Microservices have become a leading architectural style for creating scalable systems. Designing these architectures involves breaking down large APIs into well-defined service boundaries. While many existing clustering techniques rely on having access to the complete source code, API specifications (such as OpenAPI) are often more readily available in practice. This is particularly true when code is distributed across different teams, linked to legacy systems, or expensive to analyze. However, API specifications are often poorly documented, which hampers the effectiveness of clustering.

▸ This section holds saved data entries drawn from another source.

Fixpoint seed_missing (orgID : uuid) (have : list string) (l : list TaskType) : MK unit :=
  match l with
  | [] => ret tt
  | t :: l =>
      if existsb (String.eqb (tt_Key t)) have then seed_missing orgID have l
      else
        id <- uuid_New ;;
        insert_type (seeded id orgID t) ;;;
        seed_missing orgID have l
  end.

Definition SeedOrganization (orgID : uuid) : MK unit :=
  existing <- query (fun d => Ok (tt_Key <$> find_rows (type_of orgID) None (kd_types d))) ;;
  seed_missing orgID existing BuiltInTypes.

(** [SeedAllOrganizations], given the organizations there are. *)
Fixpoint SeedAllOrganizations (orgIDs : list uuid) : MK unit :=
  match orgIDs with
  | [] => ret tt
  | orgID :: orgIDs => SeedOrganization orgID ;;; SeedAllOrganizations orgIDs
  end.

(** ** The settings page *)

Record taskTypeRequest := MkTypeRequest {
  ty_Key : string;
  ty_Label : string;
  ty_Icon : string;
  ty_Color : string;
  ty_DefaultDueOffsetMinutes : option Z;
  ty_Position : option Z;
  ty_Archived : option bool
}.

(** [^[a-z][a-z0-9_]*$]. *)
Definition taskTypeKeyPattern (key : string) : bool :=
  match list_ascii_of_string key with
  | [] => false
  | c :: l => is_lower c && forallb (fun c => is_lower c || is_digit c || Ascii.eqb c "_") l
  end.

Definition validateTaskType (key label : string) (offset : option Z) : option string :=
  if is_empty label then Some "label is required"
  else if Nat.ltb 100 (String.length label) then Some "label must be 100 characters or fewer"
  else if negb (taskTypeKeyPattern key) then
    Some "key must start with a letter and contain only lowercase letters, numbers and underscores"
  else if Nat.ltb 50 (String.length key) then Some "key must be 50 characters or fewer"
  else match offset with
       | Some m => if (m <? 0) || (525600 <? m) then Some "the default deadline must be between 0 minutes and a year" else None
       | None => None
       end.

Definition firstNonEmpty (a b : string) : string := if is_empty a then b else a.

(** [max(position)]. *)
Definition highest (l : list TaskType) : option Z :=
  foldr (fun t acc => Some (match acc with Some m => Z.max m (tt_Position t) | None => tt_Position t end)) None l.

Definition nextTaskTypePosition (orgID : uuid) : MK Z :=
  r <- try (query (fun d => Ok (highest (find_rows (type_of orgID) None (kd_types d))))) ;;
  ret (match r with Ok (Some highest) => highest + 10 | _ => 10 end).

Definition refuse {A} (e : option string) (m : MK A) : MK A :=
  match e with Some text => fail (ErrMsg text) | None => m end.

Definition CreateTaskType (orgID : uuid) (req : taskTypeRequest) : MK TaskType :=
  let label := TrimSpace (ty_Label req) in
  let key := TrimSpace (ty_Key req) in
  let key := if is_empty key then slugifyKey label 50 else key in
  refuse (validateTaskType key label (ty_DefaultDueOffsetMinutes req)) (
    existing <- try (query (fun d => Ok (rows_affected (type_keyed orgID key) (kd_types d)))) ;;
    match existing with
    | Ok (S _) => fail (ErrMsg "A task type with this key already exists")
    | _ =>
        id <- uuid_New ;;
        position <- (match ty_Position req with Some p => ret p | None => nextTaskTypePosition orgID end) ;;
        insert_type (MkTaskType id None orgID key label (firstNonEmpty (ty_Icon req) "check-square")
          (firstNonEmpty (ty_Color req) "gray") (default 1440 (ty_DefaultDueOffsetMinutes req)) false position None)
    end).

Large Language Models (LLMs) present a promising solution by inferring semantic relationships even from sparse or incomplete descriptions. This paper introduces ODAM (OpenAPI Documentation Analysis and Modeling), a Python-based pipeline that (i) fills missing endpoint descriptions with ChatGPT, (ii) embeds all texts, (iii) performs an intermediate topic induction, and (iv) feeds the resulting vectors to either K-Means or hierarchical clustering. We investigated the ODAM’s feasibility using a real-world API (Twilio, 45 microservices), comparing six pipeline variants—three intermediate strategies crossed with two description settings—against an expert-defined reference, using four evaluation criteria: success rate, failure rate, Silhouette score, and execution time. The results showed the LLM-augmented pipeline achieved a 64% success rate—34% higher than the best non-LLM baseline—and uncovered five coherent business domains at 𝑘=5, where Silhouette peaked at 0.55. Statistical pipelines ran in under 100 seconds, while the LLMenhanced version took 1.6 hours, but dropped to under one minute with cached descriptions. Final clustering quality remained stable across K-Means and hierarchical algorithms, with 0.05 variation in Silhouette scores. Overall, injecting LLM-generated semantics into sparsely documented APIs materially improves microservice clustering accuracy and exposes high-level capabilities; practitioners can trade runtime for precision via a simple cache toggle.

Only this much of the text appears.